When you walk around USF, it isn’t uncommon to see gender neutral bathrooms. In fact, we have floors in the residence halls specifically dedicated to promoting equality through gender-neutral spaces. For many, it’s not such a farfetched thought to accommodate to those who identify with the LGBTQ+ community. It only seems right that we, as humans, should be accepting and welcoming of each other and everyone’s personal choices and beliefs, whether that pertains to religion, sexuality, etc. But in some parts of the world, it’s not always like that. In fact, in some parts of our country, it’s not like that. It’s a spectacle to see the dichotomy between communities separated by just a few hundred miles.
Naturally, we like to see the community we choose to immerse ourselves in as the standard, the normal, the best. Many in San Francisco have the mindset of progressiveness and equality. One could call it a millennials utopia. Roughly 2,204 miles away, it’s a little different. In March, North Carolina passed a bill in which essentially rids the state of single-sex bathrooms, forcing individuals to use bathrooms only associated with the gender on their birth certificates, House Bill 2 or HB2. Though on the surface, the legislation’s intent was meant to be protective, it’s been more harmful than helpful.
The people of the state have been protesting and speaking out against HB2 since it passed in March. There have been rallies at the capitol and many have boycotted businesses for supporting HB2. At the same time many businesses, and sometimes cities as a whole, have completely disregarded HB2. Those businesses hang signs on their storefront exclaiming their effort to protect and support.
Colleges and their students and faculty have been actively voicing their displeasure with the ordinance. Legendary Duke head basketball coach, Mike Krzyzewski, was asked about HB2 when preparing for the Rio Olympics and told USA Today Sports, “It’s an embarrassing bill. That’s all I’m going to say about it.” NC State basketball coach Mark Gottfried said he’s embarrassed when he goes on recruiting visits and parents ask about HB2. A similar bill in Indiana passed that would allow discrimination against the LGBTQ+ community. National Collegiate Athletic Association (NCAA) president, Mark Emmert, threatened to move the NCAA’s headquarters in Indianapolis if the state were to not repeal the ordinance. The Indiana legislature ultimately amended the bill.
With HB2 in place, the sporting world has taken notice and actively support the LGBTQ+ community by avoiding and pulling events from the state entirely. Originally, the 2017 NBA All-Star game was to be held in Charlotte, but Adam Silver and the NBA moved the weekend-long event to New Orleans, which will lead to North Carolina missing out on up to $100 million in revenue.

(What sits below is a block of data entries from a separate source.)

Module GraphTraits.
Section traits.
Context {T E W : Type} `{!Inhabited T} `{!EqDecision E} `{!GraphEdge E W}.
Implicit Types (G : AdjacencyList T E).

Definition empty : AdjacencyList T E := Build_AdjacencyList [] [] [].

Definition addNode G (Val : T) : nat * AdjacencyList T E :=
  (length (Nodes G), Build_AdjacencyList (Nodes G ++ [Val]) (Adj G ++ [[]]) (Roots G)).

Definition addRoot G (Vtx : nat) : AdjacencyList T E :=
  Build_AdjacencyList (Nodes G) (Adj G) (Roots G ++ [Vtx]).

Definition addEdge G (From : nat) (To : E) : AdjacencyList T E :=
  Build_AdjacencyList (Nodes G) (alter (λ es, es ++ [To]) From (Adj G)) (Roots G).

Definition outEdges G (Vtx : nat) : list E := Adj G !!! Vtx.
Definition outDegree G (Vtx : nat) : nat := length (Adj G !!! Vtx).
Definition vertices G : list nat := seq 0 (length (Adj G)).
Definition node G (Vtx : nat) : T := Nodes G !!! Vtx.
Definition size G : nat := length (Adj G).
Definition roots_size G : nat := length (Roots G).

(** [std::unique]: of equal neighbours only the first is kept. *)
Fixpoint unique (es : list E) : list E :=
  match es with
  | e :: (f :: _) as rest => if decide (e = f) then unique rest else e :: unique rest
  | _ => es
  end.

(** The loop of [std::remove]s for edges without an order. *)
Fixpoint remove_loop (todo : nat) (es : list E) : list E :=
  match todo, es with
  | S todo, e :: rest => e :: remove_loop todo (filter (λ f, f ≠ e) rest)
  | _, _ => es
  end.

(** [std::sort] by an order. *)
Definition not_greater (lt : E → E → bool) (e f : E) : Prop := lt f e = false.
#[global] Instance not_greater_dec lt e f : Decision (not_greater lt e f).
Proof. unfold not_greater. apply _. Defined.

Definition dedup (es : list E) : list E :=
  match edge_less with
  | Some lt => unique (merge_sort (not_greater lt) es)
  | None => remove_loop (length es) es
  end.

Definition dedupOutEdges G (Vtx : nat) : AdjacencyList T E :=
  Build_AdjacencyList (Nodes G) (alter dedup Vtx (Adj G)) (Roots G).

(** Removing the last node, if it is [Vtx]. *)
Definition pop G (Vtx : nat) : bool * AdjacencyList T E :=
  if decide (S Vtx = length (Adj G))
  then (true, Build_AdjacencyList (take Vtx (Nodes G)) (take Vtx (Adj G)) (Roots G))
  else (false, G).

(** [std::swap(l\[Idx\], l.back()); l.pop_back()]. *)
Definition swap_remove {A} (Idx : nat) (l : list A) : list A :=
  match last l with
  | Some x => take (length l - 1) (<[Idx := x]> l)
  | None => l
  end.

Definition removeEdge G (Vtx Idx : nat) : AdjacencyList T E :=
  Build_AdjacencyList (Nodes G) (alter (swap_remove Idx) Vtx (Adj G)) (Roots G).

Definition removeRoot G (Idx : nat) : AdjacencyList T E :=
  Build_AdjacencyList (Nodes G) (Adj G) (swap_remove Idx (Roots G)).

(** [reverseGraph]: the vertices without outgoing edges become the roots. *)
Definition reverse_edges G (I : nat) (Ret : AdjacencyList T E) : AdjacencyList T E :=
  let Ret := for_each (outEdges G I) (λ Child Ret, addEdge Ret (target Child) (withEdgeTarget Child I)) Ret in
  if decide (outDegree G I = 0) then addRoot Ret I else Ret.

Definition reverseGraph G : AdjacencyList T E :=
  let Ret := for_each (Nodes G) (λ Nod Ret, (addNode Ret Nod).2) empty in
  for_each (vertices G) (reverse_edges G) Ret.
End traits.
End GraphTraits.

(** * Well-formed graphs *)

Section wf.
Context {T E W : Type} `{!Inhabited T} `{!EqDecision E} `{!GraphEdge E W}.
Import GraphTraits.
Implicit Types (G : AdjacencyList T E).

(** The assertions of the traits: as many nodes as adjacency lists, targets and
    roots in range. *)
Record graph_wf G : Prop := {
  gw_len : length (Nodes G) = length (Adj G);
  gw_target v e : e ∈ outEdges G v → target e < size G;
  gw_roots v : v ∈ Roots G → v < size G
}.

Lemma outEdges_lt G v e : e ∈ outEdges G v → v < size G.
Proof.
  unfold outEdges, size. intros He. destruct (decide (v < length (Adj G))) as [|Hge]; [done|].
  rewrite list_lookup_total_alt, lookup_ge_None_2 in He by lia. by apply elem_of_nil in He.
Qed.
End wf.

Import GraphTraits.

Section dedup.
Context {E W : Type} `{!EqDecision E} `{!GraphEdge E W} `{!GraphEdgeLaws E W}.
Implicit Types (es : list E).

Lemma elem_of_unique es e : e ∈ unique es ↔ e ∈ es.
Proof.
  induction es as [|f es IH]; [done|]. destruct es as [|g es]; [done|].
  change (unique (f :: g :: es)) with (if decide (f = g) then unique (g :: es) else f :: unique (g :: es)).
  case_decide; set_solver.
Qed.

Lemma NoDup_unique lt es :
  edge_less = Some lt → StronglySorted (not_greater lt) es → NoDup (unique es).
Proof.
  intros Hlt. induction es as [|f es IH]; intros Hs; [constructor|].
  apply StronglySorted_inv in Hs as [Hs Hf]. destruct es as [|g es]; [apply NoDup_singleton|].
  change (unique (f :: g :: es)) with (if decide (f = g) then unique (g :: es) else f :: unique (g :: es)).
  case_decide as Hfg; [auto|]. apply NoDup_cons. split; [|auto]. rewrite elem_of_unique.
  intros Hin. apply Hfg. apply Forall_cons in Hf as [Hle _].
  apply (edge_less_total lt); [done| |done].
  apply elem_of_cons in Hin as [->|Hin]; [done|].
  apply StronglySorted_inv in Hs as [_ Hg]. rewrite Forall_forall in Hg. by apply Hg.
Qed.

Lemma elem_of_remove_loop todo es e : e ∈ remove_loop todo es ↔ e ∈ es.
Proof.
  revert es. induction todo as [|todo IH]; intros [|f es]; try done. simpl.
  rewrite !elem_of_cons, IH, list_elem_of_filter. destruct (decide (e = f)); naive_solver.
Qed.

Lemma NoDup_remove_loop todo es : length es ≤ todo → NoDup (remove_loop todo es).
Proof.
  revert es. induction todo as [|todo IH]; intros [|f es] Hl; simpl in *; try constructor; [lia|lia|..].
  - rewrite elem_of_remove_loop, list_elem_of_filter. naive_solver.
  - apply IH. pose proof (length_filter (λ g, g ≠ f) es). lia.
Qed.

Lemma elem_of_dedup es e : e ∈ dedup es ↔ e ∈ es.
Proof.
  unfold dedup. destruct edge_less as [lt|]; [|apply elem_of_remove_loop].
  by rewrite elem_of_unique, merge_sort_Permutation.
Qed.

Lemma NoDup_dedup es : NoDup (dedup es).
Proof.
  unfold dedup. destruct edge_less as [lt|] eqn:Hlt; [|by apply NoDup_remove_loop].
  apply (NoDup_unique lt); [done|]. apply StronglySorted_merge_sort.
  - intros e f g. unfold not_greater. intros H1 H2. by apply (edge_less_trans lt g f e).
  - intros e f. unfold not_greater. destruct (lt f e) eqn:H1; [right|by left].
    by apply (edge_less_asym lt f e).
Qed.
End dedup.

The financial implications haven’t stopped since. Paypal and other companies have pulled back on business, stopped expansion and restricted business travel to North Carolina. The NCAA pulled seven championship games that were originally set to be in North Carolina. The Atlantic Coast Conference (ACC) also pulled their conference championship game. Schools outside of North Carolina have gone as far as to no longer provide funding for their athletics to travel to North Carolina. Every day, the state of North Carolina loses out on millions due to its decision to enforce HB2.
A NCGOP spokeswoman defended HB2 by saying that the NCAA “is so absurd it’s almost comical,” using the women raped at Baylor University as an example as to why single-sex bathrooms and locker rooms are necessary.
With HB2, Colin Kaepernick and the national anthem and NBA players wearing black shirts during warm-ups in solidarity with BLM, it’s easy to see the correlation between social change and the sports world being an active and supportive voice. Before the Civil Rights Movement in the mid 50s, Jackie Robinson broke the baseball color barrier in the late 40s. For years, as women have pushed for equality, there have been competitions like Billy Jean King vs. Bobby Riggs in the 70s. Although, as a country, we don’t have a massive backing behind the LGBTQ+ community, we’re getting there. But it’s instances like HB2 that make you wonder how much progress we’ve actually made together.
I suppose for us here in California, we’re a little better off. Especially for students at USF, I’d like to think we’re very welcoming to people from all walks of life and all the different stories our student body has to tell. We’re not perfect either, but I think it’s safe to say we’ve done our best to recognize bigotry, and implement progress.